The Ukraine-Poland border on February 24, 2022 | Photo: Reuters
The Ukraine-Poland border on February 24, 2022 | Photo: Reuters

On the day of Russia's invasion of Ukraine, many foreigners living in Ukraine contacted InfoMigrants. Like the Ukrainian population, they now fear for their lives. One of them is Zhiar, a medical student from Iraqi Kurdistan, who was injured in a bombardment in Kharkiv and is now trying to flee westward.

Russia launched an armed attack on Ukraine at dawn on Thursday, February 24, targeting the major cities of Kharkiv, Mariupol, Odessa and Kyiv. Tens of thousands of Ukrainians began to flee the same morning, attempting to move to the western parts of Ukraine and to cross into neighboring countries. InfoMigrants was contacted by foreigners living in Ukraine who also are seeking to leave the country.

Zhiar, a 17-year-old medical student from Iraqi Kurdistan in Kharkiv, was injured on Thursday morning during the Russian invasion of Ukraine. Panicked and scared, he told InfoMigrants what exactly happened.

"I was injured early this morning. I was in my apartment in Kharkiv [in eastern Ukraine, editor's note] where I live with my sister and my cousin.

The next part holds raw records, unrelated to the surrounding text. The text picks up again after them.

Lemma variant_read_write f rest : field_ok f -> (type_of f = ty_padding -> rest = []) ->
  variant_read (get_tag (type_of f)) ((variant_write f).1 ++ rest) = Some (f, rest).
Proof.
  destruct f; simpl field_ok; simpl type_of; intros Hf Hr; unfold variant_read;
    cbn [variant_write get_tag]; simpl (_ =? _); cbv iota.
  - rewrite Hr by done. rewrite app_nil_r. unfold padding_store, padding_load.
    rewrite (proj2 (Z.ltb_ge _ _)) by lia. cbn [wput fst].
    erewrite rbind_eq; [|apply padding_load_loop_zeros; lia].
    unfold rret. f_equal. f_equal. f_equal. lia.
  - by erewrite rbind_eq by (by apply (codec_roundtrip (c := blob_codec 32))).
  - apply nonce_ok in Hf. by erewrite rbind_eq by (by apply (codec_roundtrip (c := nonce_codec))).
  - by erewrite rbind_eq by (by apply (codec_roundtrip (c := mm_tag_codec) (depth, merkle_root))).
  - by erewrite rbind_eq by (by apply (codec_roundtrip (c := additional_pub_keys_codec))).
  - by erewrite rbind_eq by (by apply (codec_roundtrip (c := string_codec))).
  - by erewrite rbind_eq by (by apply (codec_roundtrip (c := leader_info_codec) (leader_id, signature))).
Qed.

Lemma variant_read_ok t s f rest : bytes_ok s -> variant_read t s = Some (f, rest) ->
  t = get_tag (type_of f) /\ field_ok f /\ bytes_ok rest /\ (length rest <= length s)%nat /\
  (type_of f = ty_padding -> rest = []).
Proof.
  intros Hs. unfold variant_read.
  repeat (case_match eqn:E; [apply Z.eqb_eq in E as ->;
    intros (x & s' & H1 & [= <- <-])%rbind_some|clear E]); [..|done];
    cbn [type_of field_ok]; (split; [done|]).
  - apply padding_load_loop_sound in H1 as (-> & ? & _); [|done].
    split; [lia|]. split; [constructor|]. split; [simpl; lia|done].
  - by apply (codec_load_ok (c := blob_codec 32)) in H1 as (? & ? & ?).
  - apply (codec_load_ok (c := nonce_codec)) in H1 as (?%nonce_ok & ? & ?); done.
  - by apply (codec_load_ok (c := mm_tag_codec)) in H1 as (? & ? & ?).
  - by apply (codec_load_ok (c := additional_pub_keys_codec)) in H1 as (? & ? & ?).
  - by apply (codec_load_ok (c := string_codec)) in H1 as (? & ? & ?).
  - by apply (codec_load_ok (c := leader_info_codec)) in H1 as (? & ? & ?).
Qed.

Lemma get_tag_u8 t : is_u8 (get_tag t).
Proof. by destruct t. Qed.

Lemma field_store_ok f : field_ok f ->
  (tx_extra_field_store f).2 = true /\ bytes_ok (field_bytes f) /\ field_bytes f <> [].
Proof.
  intros [H1 H2]%variant_write_ok. unfold field_bytes. rewrite field_store_eq. simpl.
  split; [done|]. split; [|done]. constructor; [apply get_tag_u8|done].
Qed.

Lemma field_load_store f rest : field_ok f -> (type_of f = ty_padding -> rest = []) ->
  tx_extra_field_load (field_bytes f ++ rest) = Some (f, rest).
Proof.
  intros Hf Hr. unfold field_bytes. rewrite field_store_eq. simpl.
  rewrite field_load_cons by apply get_tag_u8. by apply variant_read_write.
Qed.

Lemma field_load_ok s f rest : bytes_ok s -> tx_extra_field_load s = Some (f, rest) ->
  field_ok f /\ bytes_ok rest /\ (length rest < length s)%nat /\
  (type_of f = ty_padding -> rest = []).
Proof.
  intros [|t s' Ht Hs]; [done|]. rewrite field_load_cons by done.
  intros (_ & ? & ? & ? & ?)%variant_read_ok; [|done]. simpl. repeat split; auto; lia.
Qed.

(** ** The parse loop *)
Lemma fields_bytes_cons f l : fields_bytes (f :: l) = field_bytes f ++ fields_bytes l.
Proof. done. Qed.

Lemma fields_bytes_length l : fields_ok l -> (length l <= length (fields_bytes l))%nat.
Proof.
  induction l as [|f l IH]; [done|]. intros (Hf & _ & Hl). rewrite fields_bytes_cons, length_app.
  apply field_store_ok in Hf as (_ & _ & Hne). specialize (IH Hl).
  destruct (field_bytes f); [done|]. simpl. lia.
Qed.

Lemma fields_bytes_nonempty l : fields_ok l -> fields_bytes l = [] -> l = [].
Proof. intros Hl%fields_bytes_length E. rewrite E in Hl. destruct l; simpl in *; [done|lia]. Qed.

Lemma fields_bytes_ok l : fields_ok l -> bytes_ok (fields_bytes l).
Proof.
  induction l as [|f l IH]; [constructor|]. intros (Hf & _ & Hl).
  apply bytes_ok_app. split; [by apply field_store_ok|by apply IH].
Qed.

Lemma parse_tx_extra_loop_bytes l fuel acc : fields_ok l -> l <> [] -> (length l <= fuel)%nat ->
  parse_tx_extra_loop fuel acc (fields_bytes l) = (true, acc ++ l).
Proof.
  revert fuel acc. induction l as [|f l IH]; intros [|fuel] acc Hl Hne Hf; [done|done|simpl in Hf; lia|].
  destruct Hl as (Hok & Hp & Hl). rewrite fields_bytes_cons. cbn [parse_tx_extra_loop].
  rewrite field_load_store; [|done|by intros ->%Hp].
  destruct l as [|f' l]; [done|].
  destruct (fields_bytes (f' :: l)) eqn:E; [by apply fields_bytes_nonempty in E|].
  rewrite IH; [|done|done|simpl in *; lia]. by rewrite <- app_assoc.
Qed.

Lemma parse_tx_extra_bytes l : fields_ok l -> parse_tx_extra (fields_bytes l) = (true, l).
Proof.
  intros Hl. unfold parse_tx_extra. destruct (fields_bytes l) as [|b s] eqn:E.
  { apply fields_bytes_nonempty in E as ->; done. }
  rewrite <- E. rewrite parse_tx_extra_loop_bytes; [done|done| |by apply fields_bytes_length].
  intros ->. done.
Qed.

I heard a noise outside so I went out on the balcony to see what was going on, and was wounded in the leg by a shelling.

"My leg is injured quite badly. It is very painful, but I could not be treated at the hospital because it was already crowded. I can't really walk so my sister and my cousin have to help me. We took a taxi to Kyiv. We want to go to Lviv [in western Ukraine, ed. note] but there are no more trains. We were told that the next one would leave in three or four days. When we left our apartment, we only took a few clothes, nothing else. I never imagined there would be a war here."

No train to leave from Kyiv

On Thursday, InfoMigrants also spoke to Izi, a Congolese student who has been living in Ukraine for four years. Izi lives in Zhytomyr, about 140 kilometers from Kyiv, but he was in the capital on Thursday morning during the first bombings. He also says he wants to move west and leave the country if possible.

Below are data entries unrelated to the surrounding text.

(* ===== verification/Keccak.v ===== *)
(** * Keccak

    Model of src/crypto/keccak.c and of [cn_fast_hash] of src/crypto/hash.c on a
    little-endian host: the permutation [keccakf] on 25 words, the one-shot
    [keccak]/[keccak1600] and the streaming [keccak_init]/[keccak_update]/
    [keccak_finish].  [local_abort] is [None]. *)
From Stdlib Require Import ZArith Lia Bool.
From stdpp Require Import prelude.
From S2P Require Import Prelude.
Local Open Scope Z_scope.

Definition KECCAK_ROUNDS : nat := 24.
Definition HASH_SIZE : nat := 32.
Definition HASH_DATA_AREA : nat := 136.
Definition KECCAK_BLOCKLEN : nat := 136.
Definition KECCAK_WORDS : nat := 17.
Definition KECCAK_DIGESTSIZE : nat := 32.
Definition KECCAK_FINALIZED : Z := 2147483648.

Definition keccakf_rndc : list Z :=
  [0x0000000000000001; 0x0000000000008082; 0x800000000000808a;
   0x8000000080008000; 0x000000000000808b; 0x0000000080000001;
   0x8000000080008081; 0x8000000000008009; 0x000000000000008a;
   0x0000000000000088; 0x0000000080008009; 0x000000008000000a;
   0x000000008000808b; 0x800000000000008b; 0x8000000000008089;
   0x8000000000008003; 0x8000000000008002; 0x8000000000000080;
   0x000000000000800a; 0x800000008000000a; 0x8000000080008081;
   0x8000000000008080; 0x0000000080000001; 0x8000000080008008].

Definition keccakf_rotc : list Z :=
  [1; 3; 6; 10; 15; 21; 28; 36; 45; 55; 2; 14; 27; 41; 56; 8; 25; 43; 62; 18; 39; 61; 20; 44].

Definition keccakf_piln : list nat :=
  [10; 7; 11; 17; 18; 3; 5; 16; 8; 21; 24; 4; 15; 23; 19; 13; 12; 2; 20; 14; 22; 9; 6; 1]%nat.

Definition ROTL64 (x y : Z) : Z := Z.lor (u64 (Z.shiftl x y)) (Z.shiftr x (64 - y)).

(** ** The permutation, on a list of 25 words *)
Definition theta_bc (st : list Z) : list Z :=
  map (fun i => Z.lxor (Z.lxor (Z.lxor (Z.lxor (st !!! i) (st !!! (i + 5))) (st !!! (i + 10)))
                               (st !!! (i + 15))) (st !!! (i + 20)))%nat (seq 0 5).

"I heard the shelling in the distance. Afterwards, everyone, foreigners and Ukrainians alike, came out of their homes with suitcases. The situation is still turbulent.

"I'm going to pick up things at home in Zhytomyr. I'm going to take a small bag with clothes, my diploma, my laptop. Then I'm going to leave for Lviv with some people I met today: Cameroonians, Congolese, Malians, Nigerians … We all met at the Kyiv train station. But in the end, there was no train and so I returned to Zhytomyr by taxi.

'No one is safe here'

"We decided to meet in Zhytomyr and cross the border with Poland. No one is safe here. We are going to leave at 7am by car. We're going to go to Poland and see how far we can go in Western Europe.

"I have lived in Ukraine for four years. I had to leave the Democratic Republic of Congo (DRC) because I was threatened by the former president. I wanted to come and study here because I wanted to come to Europe. But Ukraine was cheaper [than western Europe, ed. note].

"I never imagined there would be a war here. It's stressful to be away from family, away from everything in this situation."